Monday, July 19, 2010

New mash tun

I decided my next piece of brewing equipment would be a new mash tun so I started looking around for a good price on an appropriate vessel. I found a new 10 gallon rectangular chest cooler for $20 last week so I picked it up and started the build on Saturday.

I wasn't quite sure what design I wanted but this was definitely going to double as a lauter tun so I needed some sort of filtration system. Rectangular false bottoms are tough to find and fairly expensive so that was out. I originally headed to Lowes figuring I'd use a steel braided hose for filtration but after I got there I decided to build a PVC manifold instead.

I grabbed some 3/4" PVC pipe, 4 corners, 1 T, and a cross adapter for the manifold. I built an exterior rectangle with an output tube down the center. This fit almost exactly through the hole in the cooler and perfectly matched the interior size of the gasket that came with the cooler so I reused the gasket and used some Gorilla glue to seal, support, and insulate the PVC. This design seems to be pretty water tight. Although it is not as mechanically stable as I would like it saved me a bunch on the bulkhead so I think I'll stick with it for now and see how it holds up.

I drilled a bunch of 1/8" holes in the top and sides of the manifold for filtration. I ended up with a stuck sparge a couple of times so I might need to widen them a little bit next time.

An inline ball value connects to the output PVC and a 90 degree plastic PEX barb is a perfect attachment for a plastic hose and is easy to unscrew for cleaning.

I let everything cure overnight and brewed my first batch on Sunday, a citra pale ale. I calculated my efficiency and figure I hit about 80%. My collection volume was a ballpark estimate so this could go a few percent either direction but even low balling at 75% is pretty good for a batch sparge. It was reasonably easy to clean and can double as a chilling vessel if I need to drop wort temperature down really low for lager brewing. Overall I'm pretty happy with the new tun and at about $50 it was a real bargain.

Sunday, July 18, 2010

Citra Pale Ale

I was looking to brew something that will be ready in time for late summer drinking and I've been intrigued by the review of citra hops so I figured I'd give them a shot. Another ingredient I've wanted to try is Canadian honey malt. Seemed like a the honey malt would go well with the fruity pineapple of the citra. Pair it with some American hop flavor and you've got an interesting American pale ale.

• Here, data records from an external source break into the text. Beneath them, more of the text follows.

(** X3. The error of [CreateRequest] tells the certificate apart: it is
    [ErrNoResponder] exactly when no responder URI begins with [http://];
    it is [ErrNoCheck] exactly when there is such a URI and the
    certificate both has the OCSP signing usage and carries OCSP-No-Check
    (either alone does not stop the request); otherwise the codec is asked,
    and [CreateRequest] returns the codec's bytes with no error, or with
    the codec's error wrapped under "error creating OCSP request: ". *)
Theorem CreateRequest_outcomes (cert issuerCert : Certificate) :
  (snd (CreateRequest cert issuerCert) = Some ErrNoResponder <->
   Forall (fun s => HasPrefix s "http://" = false) (OCSPServer cert)) /\
  (snd (CreateRequest cert issuerCert) = Some ErrNoCheck <->
   getOCSPServer cert <> "" /\
   In ExtKeyUsageOCSPSigning (Certificate_ExtKeyUsage cert) /\
   exists ext, In ext (Extensions cert) /\ Id ext = oidOCSPNoCheck) /\
  (getOCSPServer cert <> "" ->
   ~ (In ExtKeyUsageOCSPSigning (Certificate_ExtKeyUsage cert) /\
      exists ext, In ext (Extensions cert) /\ Id ext = oidOCSPNoCheck) ->
   CreateRequest cert issuerCert =
   (getOCSPServer cert, fst (ocsp_CreateRequest cert issuerCert),
    match snd (ocsp_CreateRequest cert issuerCert) with
    | Some err =>
        Some (wrapError ("error creating OCSP request: " +:+ Error err) err)
    | None => None
    end)).
Proof.
  rewrite <- getOCSPServer_empty_iff.
  rewrite <- (isOCSPResponderCert_loop_In (Certificate_ExtKeyUsage cert)).
  rewrite <- (hasOCSPNoCheck_loop_In (Extensions cert)).
  fold (isOCSPResponderCert cert). fold (hasOCSPNoCheck cert).
  unfold CreateRequest.
  destruct (String.eqb_spec (getOCSPServer cert) "") as [Hempty | Hurl].
  { cbn [snd]. split; [tauto|]. split; [|tauto].
    split; [discriminate | tauto]. }
  destruct (isOCSPResponderCert cert), (hasOCSPNoCheck cert); cbn [andb snd].
  1: { split; [split; [discriminate | tauto]|]. split; [tauto|].
       intros _ Hnot. elim Hnot. tauto. }
  all: destruct (ocsp_CreateRequest cert issuerCert) as [rb [err|]];
    cbn [fst snd];
    (split; [split; [discriminate | tauto]|]);
    (split; [split; [discriminate | intros (_ & ? & ?); discriminate]|]);
    reflexivity.
Qed.
Lemma nth_normalized (K : list Label) (df : DataFrame) (i : nat) :
  nth i (data (normalized rf df K)) []
  = fold_left (fun r col => astype_str_row rf (columns df) col r) K
              (nth i (data df) []).
Proof.
  rewrite normalized_data.
  set (f := fun row => fold_left _ K row).
  replace (@nil Value) with (f []) at 1; [apply map_nth|].
  unfold f. clear f. induction K as [|k K IH]; simpl; [reflexivity|].
  destruct (columns df); exact IH.
Qed.

(** A cell outside the key columns is not touched; a key cell becomes the
    text of what it held. *)
Lemma cell_normalized (K : list Label) (df : DataFrame) (i : nat) (c : Label) :
  (forall row, In row (data df) -> List.length row = List.length (columns df)) ->
  i < List.length (data df) -> In c (columns df) ->
  cell (columns df) (nth i (data (normalized rf df K)) []) c
  = if label_in c K
    then VStr (py_str rf (cell (columns df) (nth i (data df) []) c))
    else cell (columns df) (nth i (data df) []) c.
Proof.
  intros Hrows Hi Hc. rewrite nth_normalized.
  apply cell_fold_astype; [|assumption].
  apply Hrows. apply nth_In. assumption.
Qed.

Lemma key_of_normalized (K : list Label) (df : DataFrame) (i : nat) :
  (forall row, In row (data df) -> List.length row = List.length (columns df)) ->
  incl K (columns df) -> i < List.length (data df) ->
  key_of rf (columns df) K (nth i (data (normalized rf df K)) [])
  = key_of rf (columns df) K (nth i (data df) []).
Proof.
  intros Hrows Hincl Hi. unfold key_of. apply map_ext_in. intros k Hk.
  rewrite cell_normalized by auto.
  rewrite (proj2 (label_in_In k K) Hk). reflexivity.
Qed.

Lemma nth_error_keys_of (df : DataFrame) (K : list Label) (i : nat) (g : Key) :
  nth_error (keys_of rf df K) i = Some g <->
  i < List.length (data df) /\
  key_of rf (columns df) K (nth i (data df) []) = g.
Proof.
  unfold keys_of. rewrite nth_error_map. split.
  - intros H. destruct (nth_error (data df) i) as [row|] eqn:E;
      [|discriminate].
    simpl in H. injection H as <-. split.
    + apply nth_error_lt in E. assumption.
    + rewrite (nth_error_nth _ _ [] E). reflexivity.
  - intros [Hi <-]. rewrite (nth_error_nth' _ [] Hi). reflexivity.
Qed.

(** The key of a row of the normalised frame is the stringified key of
    the row it comes from. *)
Lemma nth_error_keys_of_normalized (df : DataFrame) (K : list Label)
      (i : nat) (g : Key) :
  (forall row, In row (data df) -> List.length row = List.length (columns df)) ->
  incl K (columns df) ->
  nth_error (keys_of rf (normalized rf df K) K) i = Some g <->
  i < List.length (data df) /\
  key_of rf (columns df) K (nth i (data df) []) = g.
Proof.
  intros Hrows Hincl. rewrite nth_error_keys_of, normalized_columns.
  rewrite normalized_data, length_map.
  split; intros [Hi H]; (split; [assumption|]).
  - rewrite <- key_of_normalized by assumption.
    rewrite normalized_data. assumption.
  - rewrite <- key_of_normalized in H by assumption.
    rewrite normalized_data in H. assumption.
Qed.

Lemma keys_of_normalized (df : DataFrame) (K : list Label) :
  (forall row, In row (data df) -> List.length row = List.length (columns df)) ->
  incl K (columns df) ->
  keys_of rf (normalized rf df K) K = keys_of rf df K.
Proof.
  intros Hrows Hincl. apply nth_error_ext. intros i.
  destruct (nth_error (keys_of rf (normalized rf df K) K) i) as [g|] eqn:E.
  - apply (nth_error_keys_of_normalized df K i g Hrows Hincl) in E.
    symmetry. apply nth_error_keys_of. assumption.
  - destruct (nth_error (keys_of rf df K) i) as [g|] eqn:E'; [|reflexivity].
    apply nth_error_keys_of in E'.
    apply (nth_error_keys_of_normalized df K i g Hrows Hincl) in E'.
    congruence.
Qed.

Lemma pair_key_left (A B : DataFrame) (K : list Label) (i : nat)
      (oj : option nat) (g : Key) :
  nth_error (keys_of rf A K) i = Some g -> pair_key rf A B K (Some i, oj) = g.
Proof. intros H. apply nth_error_keys_of in H as [_ H]. exact H. Qed.

Lemma pair_key_right (A B : DataFrame) (K : list Label) (j : nat) (g : Key) :
  nth_error (keys_of rf B K) j = Some g -> pair_key rf A B K (None, Some j) = g.
Proof. intros H. apply nth_error_keys_of in H as [_ H]. exact H. Qed.

(** ** Missing key values *)

(** C10. Key normalisation turns a missing key cell into the text ["nan"],
    so a base row and a compare row that agree on every key column, a
    column counting as agreeing when it is missing on both sides, are
    joined with each other and neither is reported as present on one side
    only. *)
Theorem missing_keys_match (A B : DataFrame) (K : list Label) (i j : nat) :
  well_formed A B K = true ->
  i < List.length (data A) -> j < List.length (data B) ->
  (forall k, In k K ->
     (cell (columns A) (nth i (data A) []) k = VNaN /\
      cell (columns B) (nth j (data B) []) k = VNaN) \/
     py_str rf (cell (columns A) (nth i (data A) []) k)
     = py_str rf (cell (columns B) (nth j (data B) []) k)) ->
  let A' := normalized rf A K in
  let B' := normalized rf B K in
  (forall k, In k K -> cell (columns A) (nth i (data A) []) k = VNaN ->
             cell (columns A) (nth i (data A') []) k = VStr "nan") /\
  (forall k, In k K -> cell (columns B) (nth j (data B) []) k = VNaN ->
             cell (columns B) (nth j (data B') []) k = VStr "nan") /\
  In (Some i, Some j) (join_of rf A' B' K) /\
  ~ In (Some i, None) (join_of rf A' B' K) /\
  ~ In (None, Some j) (join_of rf A' B' K) /\
  reconcile rf A B K = Ok (report_of rf A' B' K).
Proof.
  intros Hwf Hi Hj Hkeys A' B'.
  pose proof (well_formed_inputs_ok A B K Hwf) as Hok.
  assert (Hsame : key_of rf (columns A) K (nth i (data A) [])
                  = key_of rf (columns B) K (nth j (data B) [])).
  { unfold key_of. apply map_ext_in. intros k Hk.
    destruct (Hkeys k Hk) as [[-> ->] | H]; [reflexivity | exact H]. }
  assert (HkA : nth_error (keys_of rf A' K) i
                = Some (key_of rf (columns A) K (nth i (data A) []))).
  { apply nth_error_keys_of_normalized;
      [apply (rows_A Hok) | apply (keys_A Hok) | auto]. }
  assert (HkB : nth_error (keys_of rf B' K) j
                = Some (key_of rf (columns A) K (nth i (data A) []))).
  { apply nth_error_keys_of_normalized;
      [apply (rows_B Hok) | apply (keys_B Hok) | auto]. }
  split; [|split; [|split; [|split; [|split]]]].
  - intros k Hk Hna. unfold A'.
    rewrite cell_normalized;
      [| apply (rows_A Hok) | assumption | apply (keys_A Hok); assumption].
    rewrite (proj2 (label_in_In k K) Hk), Hna. reflexivity.
  - intros k Hk Hna. unfold B'.
    rewrite cell_normalized;
      [| apply (rows_B Hok) | assumption | apply (keys_B Hok); assumption].
    rewrite (proj2 (label_in_In k K) Hk), Hna. reflexivity.
  - apply join_both. eauto.
  - intros H. apply join_left in H as [g [Hg Hn]].
    apply Hn. apply (nth_error_In _ j). congruence.
  - intros H. apply join_right in H as [g [Hg Hn]].
    apply Hn. apply (nth_error_In _ i). congruence.
  - apply reconcile_report. assumption.
Qed.

(** ** Differences of a matched pair *)

Lemma differences_In (cols K mcols : list Label) (row : Series) (e : Entry) :
  forall ds, differences cols K mcols row = Ok ds ->
  (In e ds <->
   exists col d, In col cols /\ compare_column K mcols row col = Ok d /\ In e d).
Proof.
  induction cols as [|c cols IH]; intros ds H; simpl in H.
  - injection H as <-. split; [contradiction | intros [? [? [[] _]]]].
  - destruct (compare_column K mcols row c) as [d|err] eqn:Ec;
      cbn [bind] in H; [|discriminate].
    destruct (differences cols K mcols row) as [ds'|err] eqn:Ed;
      cbn [bind] in H; [|discriminate].
    injection H as <-. rewrite in_app_iff, (IH ds' eq_refl). split.
    + intros [Hd | [col [d' [Hc [Hcc He]]]]].
      * exists c, d. split; [left; reflexivity | auto].
      * exists col, d'. split; [right; assumption | auto].
    + intros [col [d' [[<- | Hc] [Hcc He]]]].
      * left. congruence.
      * right. exists col, d'. auto.
Qed.

Lemma compare_column_entry (K mcols : list Label) (row : Series)
      (col c : Label) (d : list Entry) (x y : PyVal) :
  compare_column K mcols row col = Ok d -> In (c, x, y) d -> c = col.
Proof.
  unfold compare_column.
  repeat match goal with
         | |- context [if ?b then _ else _] => destruct b
         | |- context [match series_get ?r ?l with _ => _ end] =>
             destruct (series_get r l)
         end;
    intros H; try discriminate; injection H as <-; intros Hin;
    try contradiction; destruct Hin as [E | []]; congruence.
Qed.

Lemma compare_column_common (A B : DataFrame) (K : list Label) (i j : nat)
      (c : Label) :
  inputs_ok A B K -> in_range A B (Some i, Some j) ->
  In c (columns A) -> In c (columns B) -> ~ In c K ->
  compare_column K (merged_columns A B K) (merged_row rf A B K (Some i, Some j)) c
  = Ok (let va := cell (columns A) (left_row rf A B K i) c in
        let vb := cell (columns B) (right_row rf A B K j) c in
        if isna va && isna vb then []
        else if py_eq va vb then [] else [(c, Some va, Some vb)]).
Proof.
  intros Hok Hr HA HB HK. destruct Hr as [Hi Hj]. cbn [fst snd] in Hi, Hj.
  unfold compare_column.
  rewrite (proj2 (label_in_not_In c K) HK).
  replace (label_in (LStr (label_str c ++ "_compare")) (merged_columns A B K))
    with true.
  2:{ symmetry. apply label_in_In. unfold merged_columns.
      apply in_or_app. right. apply in_or_app. left.
      rewrite <- (suffix_label_common A B K "_compare" c) by assumption.
      unfold right_renamed. apply in_map. unfold right_labels.
      apply filter_In. split; [assumption|]. apply negb_true_iff.
      apply label_in_not_In. assumption. }
  cbn [orb negb].
  rewrite (series_get_One _ _ (cell (columns A) (left_row rf A B K i) c)).
  2:{ apply merged_row_NoDup; [assumption | split; assumption]. }
  2:{ rewrite <- (suffix_label_common A B K "_base" c) by assumption.
      apply merged_row_left; assumption. }
  rewrite (series_get_One _ _ (cell (columns B) (right_row rf A B K j) c)).
  2:{ apply merged_row_NoDup; [assumption | split; assumption]. }
  2:{ rewrite <- (suffix_label_common A B K "_compare" c) by assumption.
      apply merged_row_right; assumption. }
  cbn [pd_isna py_ne].
  destruct (isna _ && isna _); [reflexivity|].
  destruct (py_eq _ _); reflexivity.
Qed.

(** The entries recorded for a column found in both tables. *)
Lemma row_differences_common (A B : DataFrame) (K : list Label) (i j : nat)
      (c : Label) (x y : PyVal) :
  inputs_ok A B K -> in_range A B (Some i, Some j) ->
  In c (columns A) -> In c (columns B) -> ~ In c K ->
  (In (c, x, y) (row_differences rf A B K (Some i, Some j)) <->
   x = Some (cell (columns A) (left_row rf A B K i) c) /\
   y = Some (cell (columns B) (right_row rf A B K j) c) /\
   isna (cell (columns A) (left_row rf A B K i) c)
   && isna (cell (columns B) (right_row rf A B K j) c) = false /\
   py_eq (cell (columns A) (left_row rf A B K i) c)
         (cell (columns B) (right_row rf A B K j) c) = false).
Proof.
  intros Hok Hr HA HB HK.
  rewrite (differences_In _ _ _ _ _ _ (row_differences_Ok A B K _ Hok Hr)).
  pose proof (compare_column_common A B K i j c Hok Hr HA HB HK) as Hc.
  cbv zeta in Hc. split.
  - intros [col [d [_ [Hd Hin]]]].
    pose proof (compare_column_entry _ _ _ _ _ _ _ _ Hd Hin). subst col.
    rewrite Hc in Hd. injection Hd as <-.
    destruct (isna _ && isna _); [contradiction|].
    destruct (py_eq _ _); [contradiction|].
    destruct Hin as [E | []]. injection E as <- <-. auto.
  - intros [-> [-> [Hna Hne]]]. eexists c, _.
    split; [assumption|]. split; [exact Hc|].
    rewrite Hna, Hne. left. reflexivity.
Qed.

At the same time, I've been meaning to build a new mash tun so Brent and I set out on a weekend of beer. I'll make another post about the mash tun but here's the recipe for the citra pale ale.

Size: 5 gallons
OG: 1.040
Estimate FG: 1.011
Estimated Color: 8.1 SRM
Estimated IBU: 42.5 IBU
Est. ABV: 4.67%

8 lbs American 6-row pale malt
0.5 lbs 60L crystal
0.5 lbs honey malt

Single infusion at 150F for 75 minutes. Mashed out at 168 with a double batch sparge. Ended up with about 7 gallons of wort.

We did a 60 minute boil with the following hop schedule and 1tsp of irish moss at 15 minutes.

0.5 oz nugget (13.8%) for 6o minutes
0.25 oz fuggles whole (4.0%) for 30 minutes
0.25 oz citra (12.3%) for 30 minutes
0.25 oz amarillo (7.2%) for 30 minutes
0.3 oz fuggles whole at flame out
0.5 oz amarilla at flame out
0.75 oz citra at flame out

Chilled down to pitching temperature and added a 1.5 liter starter with SafAle US-05. Had to add about a liter of extra water to pull up to a fermentation volume of 5 gallons.

Some fermentation was already happening a two or three hours after we put it in the primary. Planning a secondary in a few days so we're using a plastic bucket for the primary.

Efficiency was pretty good on the new mash tun, about 80%. There was a bit of a stuck sparge so I might need to open the holes in the manifold a bit.

22 July 2010 Update
Racked to secondary today. Fermentation was around 70-72F and down to 68F at racking time. A gravity reading was at 1.003 which is lower than I expected but I hadn't used US-05 before. Clarity was good and the nose had a nice pineapple and citrus edge. Flavor was pretty good; a little bready but this will likely fade with some carbonation. I plan to leave it a few days to a week for the remaining protein and yeast to drop out then I'll bottle for a couple of weeks.

2 August 2010 Update
Bottled today after a week and a half at 68-70F. Gravity still at 1.003-1.004. The color is a little darker than I hoped for, more an amber brown, but still good. Flavor is quite bready with a pleasant citrus hop aroma. The hop is fairly week but that's to be expected with no carbonation. I mixed with 4.3oz of corn sugar, going for a fairly well carbonated finished product to lighten it up a bit.We bottled five 6-packs and four 1L flip tops. I expect it'll take a couple of weeks to get a good carbonation going but I'll probably pop a tester next weekend just to check on the progress. When I taste expect a new post with a full report.